This post is part of TED’s “How to Be a Better Human” series, each of which contains a piece of helpful advice from people in the TED community; browse through all the posts here.
Racism does not occur exclusively in flashpoint moments of violence; it is also like a poisonous mist that slowly kills us. This reality of interpersonal racism is often described as “everyday racism” or “casual racism.” Yet these phrases may falsely imply that the severity and dangers of racism should be downplayed.
In 1970, Harvard psychiatrist Chester M. Pierce PhD coined the term “microaggression” to describe the dismissive, insulting and disrespectful treatment suffered by Black individuals at the hands of non-Black individuals, and this word is often misunderstood as minor or inconsequential racist actions. However, microaggressions are not small, nor should they be taken lightly. Microaggressions can be better understood as “death by a thousand cuts,” which can be detrimental to a person’s health, safety, opportunities, livelihood, personhood and more.
Microaggressions have become so ubiquitous that those who commit them might not consider them to be racist.
While overt acts of racism — such as physically harming someone due to racist beliefs — are what we most commonly associate with interpersonal racism, racism takes many forms. Microaggressions have become so ubiquitous that those who commit them might not consider them to be racist.
Below are examples of some common comments and questions that are rooted in racism, with explanations of why they should be avoided.
1. “I don’t even see you as [racialized identity].”
When we say something like this, not only does it ignore and minimize the identity of the other person, but it also indicates that in systems of white supremacy, we can only humanize individuals when we separate them from their racialized identity. Sharing our perceptions about someone’s racial or ethnic group is never complimentary – it’s actually insulting and racist. It’s crucial to work on why we might view someone as an “exception” to our racist assumptions instead of evaluating how the assumptions we may hold are racist.
2. “You must be good at [insert activity stereotypically associated with a racial or ethnic group].”
The fallacy that race has a biological basis has resulted in the untrue notion that certain racialized groups have particular skills or proclivities for particular activities.
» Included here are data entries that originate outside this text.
Definition SerializeInput (nInput : nat) : bytes :=
  let nInput := if fAnyoneCanPay then nIn else nInput in
  let txin := nth nInput (vin txTo) no_txin in
  Serialize (prevout txin)
  ++ (if negb (nInput =? nIn)%nat then Serialize (@nil Z) else SerializeScriptCode)
  ++ ser_writedata32 (if negb (nInput =? nIn)%nat && (fHashSingle || fHashNone) then 0 else nSequence txin).

Definition SerializeOutput (nOutput : nat) : bytes :=
  if fHashSingle && negb (nOutput =? nIn)%nat then Serialize null_txout
  else Serialize (nth nOutput (vout txTo) null_txout).

Definition SerializeForSignature : bytes :=
  let nInputs := if fAnyoneCanPay then 1%nat else length (vin txTo) in
  let nOutputs := if fHashNone then 0%nat else if fHashSingle then S nIn else length (vout txTo) in
  ser_writedata32 (u32 (nVersion txTo))
  ++ WriteCompactSize (Z.of_nat nInputs) ++ concat (SerializeInput <$> seq 0 nInputs)
  ++ WriteCompactSize (Z.of_nat nOutputs) ++ concat (SerializeOutput <$> seq 0 nOutputs)
  ++ ser_writedata32 (nLockTime txTo).
End Serializer.

(** ** [SignatureHash] *)
Section SignatureHash.
Context `{Crypto}.

Definition GetPrevoutHash (txTo : CTransaction) : uint256 :=
  CHash256 (concat ((λ i, Serialize (prevout i)) <$> vin txTo)).
Definition GetSequenceHash (txTo : CTransaction) : uint256 :=
  CHash256 (concat ((λ i, ser_writedata32 (nSequence i)) <$> vin txTo)).
Definition GetOutputsHash (txTo : CTransaction) : uint256 :=
  CHash256 (concat (Serialize <$> vout txTo)).

Record PrecomputedTransactionData := mk_txdata {
  hashPrevouts : uint256; hashSequence : uint256; hashOutputs : uint256; ready : bool
}.
Definition Precompute (txTo : CTransaction) : PrecomputedTransactionData :=
  if HasWitness txTo
  then mk_txdata (GetPrevoutHash txTo) (GetSequenceHash txTo) (GetOutputsHash txTo) true
  else mk_txdata null_hash null_hash null_hash false.

Definition one_hash : uint256 := 1 :: replicate 31 0.

(** The message hashed for a version 0 witness program. *)
Definition witness_preimage (scriptCode : CScript) (txTo : CTransaction) (nIn : nat) (nHashType amount : Z)
    (cache : option PrecomputedTransactionData) : bytes :=
  let base := nHashType &' 0x1f in
  let anyone := negb (nHashType &' SIGHASH_ANYONECANPAY =? 0) in
  let all := negb (base =? SIGHASH_SINGLE) && negb (base =? SIGHASH_NONE) in
  let cached (f : PrecomputedTransactionData → uint256) (h : uint256) :=
    match cache with Some c => if ready c then f c else h | None => h end in
  let hp := if negb anyone then cached hashPrevouts (GetPrevoutHash txTo) else null_hash in
  let hs := if negb anyone && all then cached hashSequence (GetSequenceHash txTo) else null_hash in
  let ho := if all then cached hashOutputs (GetOutputsHash txTo)
            else if (base =? SIGHASH_SINGLE) && (nIn <? length (vout txTo))%nat
                 then CHash256 (Serialize (nth nIn (vout txTo) null_txout))
                 else null_hash in
  let txin := nth nIn (vin txTo) no_txin in
  ser_writedata32 (u32 (nVersion txTo)) ++ hp ++ hs ++ Serialize (prevout txin) ++ Serialize scriptCode
  ++ ser_writedata64 (u64 amount) ++ ser_writedata32 (nSequence txin) ++ ho
  ++ ser_writedata32 (nLockTime txTo) ++ ser_writedata32 (u32 nHashType).

(** [None] is the failed assertion [nIn < txTo.vin.size()]. *)
Definition SignatureHash (scriptCode : CScript) (txTo : CTransaction) (nIn : nat) (nHashType amount : Z)
    (sigversion : SigVersion) (cache : option PrecomputedTransactionData) : option uint256 :=
  if negb (nIn <? length (vin txTo))%nat then None
  else match sigversion with
  | WITNESS_V0 => Some (CHash256 (witness_preimage scriptCode txTo nIn nHashType amount cache))
  | BASE =>
      if (nHashType &' 0x1f =? SIGHASH_SINGLE) && negb (nIn <? length (vout txTo))%nat then Some one_hash
      else Some (CHash256 (SerializeForSignature txTo scriptCode nIn nHashType ++ ser_writedata32 (u32 nHashType)))
  end.

(** ** Public keys *)

Definition GetLen (chHeader : Z) : Z :=
  if (chHeader =? 2) || (chHeader =? 3) then COMPRESSED_PUBLIC_KEY_SIZE
  else if (chHeader =? 4) || (chHeader =? 6) || (chHeader =? 7) then PUBLIC_KEY_SIZE
  else 0.

(** [CPubKey(vch)]: the key bytes, [None] for an invalid key. *)
Definition CPubKey (vch : bytes) : option bytes :=
  let len := match vch with [] => 0 | h :: _ => GetLen h end in
  if negb (len =? 0) && (len =? size vch) then Some vch else None.

(** ** The transaction signature checker *)

Section Checker.
Context (Verify : bytes → uint256 → bytes → bool).
Context (txTo : CTransaction) (nIn : nat) (amount : Z) (txdata : option PrecomputedTransactionData).

(** The input the checker is for exists, so the assertion of [SignatureHash]
    holds; a missing one is no match here. *)
Definition tx_CheckSig (vchSigIn vchPubKey : bytes) (scriptCode : CScript) (sigversion : SigVersion) : bool :=
  match CPubKey vchPubKey with
  | None => false
  | Some pubkey =>
      match back vchSigIn with
      | None => false
      | Some nHashType =>
          let vchSig := take (length vchSigIn - 1) vchSigIn in
          match SignatureHash scriptCode txTo nIn nHashType amount sigversion txdata with
          | Some sighash => Verify pubkey sighash vchSig
          | None => false
          end
      end
  end.

Definition input : CTxIn := nth nIn (vin txTo) no_txin.

Definition tx_CheckLockTime (nLockTime : Z) : bool :=
  let txLock := Transaction.nLockTime txTo in
  if negb (((txLock <? LOCKTIME_THRESHOLD) && (nLockTime <? LOCKTIME_THRESHOLD)) ||
           ((txLock >=? LOCKTIME_THRESHOLD) && (nLockTime >=? LOCKTIME_THRESHOLD))) then false
  else if nLockTime >? txLock then false
  else if SEQUENCE_FINAL =? nSequence input then false
  else true.
(* ===== verification/VersionBitsFacts.v ===== *)
(** * Version bits: the cached walk computes the states of BIP 9 *)
From S2P Require Import Prelude ArithUint256 Script Interpreter InterpreterFacts InterpreterSpecs Serialize Transaction Block Chain ChainFacts VersionBits.

(** Every block is later than the median time past of its predecessor: what the
    contextual check of a header asks of staked blocks. *)
Definition times_ok (m : BlockMap) : Prop :=
  ∀ p b q t, m !! p = Some b → pprev b = Some q → GetMedianTimePast m q = Ok t → t < nTime b.

Lemma GetMedianTimePast_ok m p b : index_ok m → m !! p = Some b → ∃ t, GetMedianTimePast m p = Ok t.
Proof.
  intros Hix Hp. unfold GetMedianTimePast. destruct (last_times_ok m nMedianTimeSpan p Hix) as (l & -> & _); [by eexists|]. by eexists.
Qed.
Lemma median_back m k : ∀ p b q t,
  index_ok m → times_ok m → m !! p = Some b → back m p k = Some q → GetMedianTimePast m p = Ok t →
  ∃ t', GetMedianTimePast m q = Ok t' ∧ t' ≤ t.
Proof.
  induction k as [|k IH]; intros p b q t Hix Htm Hp Hb Ht; [injection Hb as <-; exists t; split; [done|lia]|].
  destruct (Hix p b Hp) as (_ & Hl & _). unfold link_ok in Hl. cbn [back] in Hb. rewrite Hp in Hb.
  destruct (pprev b) as [r|] eqn:Hpp; [|done]. simpl in Hb. destruct Hl as (c & Hr & _).
  destruct (GetMedianTimePast_ok m r c Hix Hr) as [u Hu].
  destruct (median_time_monotone m p b r u Hix Hp Hpp Hu) as (t1 & Ht1 & Hle); [by eapply Htm|].
  destruct (IH r c q u Hix Htm Hr Hb Hu) as (t' & Ht' & Hle'). exists t'. split; [done|]. assert (t1 = t) as <- by congruence. lia.
Qed.

Section Spec.
Context (m : BlockMap) (ck : AbstractThresholdConditionChecker).
Context (Hix : index_ok m) (Htm : times_ok m) (HP : 0 < Period ck) (HT : BeginTime ck ≤ EndTime ck).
The best way to figure out someone’s interests and talents is to get to know them personally, not to make assumptions based on their racialized identity.
3. “You are so articulate/well spoken.”
When we act surprised that an individual exceeded our racist assumptions about them, it says more about us than it does about that person’s capacity. These harmful statements reveal the racist perception that racialized people are at an “intellectual or cognitive disadvantage” to white people. In general, we should compliment people on the substance of their work, not their ability to communicate that work. However, this praise may be appropriate in the case of oratory or speech-related actions.
No one is entitled to know the details of someone’s racialized identity or ethnic heritage.
4. “Do you know [other racialized person]?” or “You look just like [other racialized person].”
A major aspect of dehumanization is the failure to recognize that people are individuals and are not connected to every member of their racialized group. Assuming that all members of a racialized group know each other or look alike is racist. When commenting on who looks like or may know whom, we should be mindful whether we are making a genuine observation based on what we know to be possible or whether we’re making racialized assumptions.
5. “What are you?”
This question is often heard by people whose external appearance cannot be easily categorized based on popular understandings of racial groups (and, unfortunately, “a human being” never seems to be a satisfactory answer). The question stems from the impulse to easily and quickly categorize a person by racial group and strips someone’s personhood away from them (the goal of racism). No one is entitled to know the details of someone’s racialized identity or ethnic heritage.
6. “Where are you really from?”
Usually asked as a disbelieving follow-up to “Where are you from?”, this question typically does not come from genuine interest in someone’s national or cultural origin. It actually comes from the racist inclination to racialize and categorize people according to race.
If someone tells you where they are from, believe them. Unless our job is to check passports or work on the census, we don’t need to know where someone is from. Even if this line of questioning is not meant to be offensive, it is a common microaggression that racialized people experience. It’s important to learn about people in intentional and authentic ways, accept the personal information they choose to share without interrogating them, and check our biases along the way.
In getting smarter about interpersonal racism, it’s common to reflect on what we may have gotten wrong in the past and to want to reach out to people whom we have said harmful things to and make amends. Since racism creates power dynamics, it’s likely that the harmed person didn’t speak up about it because they weren’t in a position of power to do so or because our actions violated the basic tenets of a relationship based on mutual respect. This is one reason why it can be uncomfortable to get smarter about racism — we gain greater context and understanding about how we have failed in the past.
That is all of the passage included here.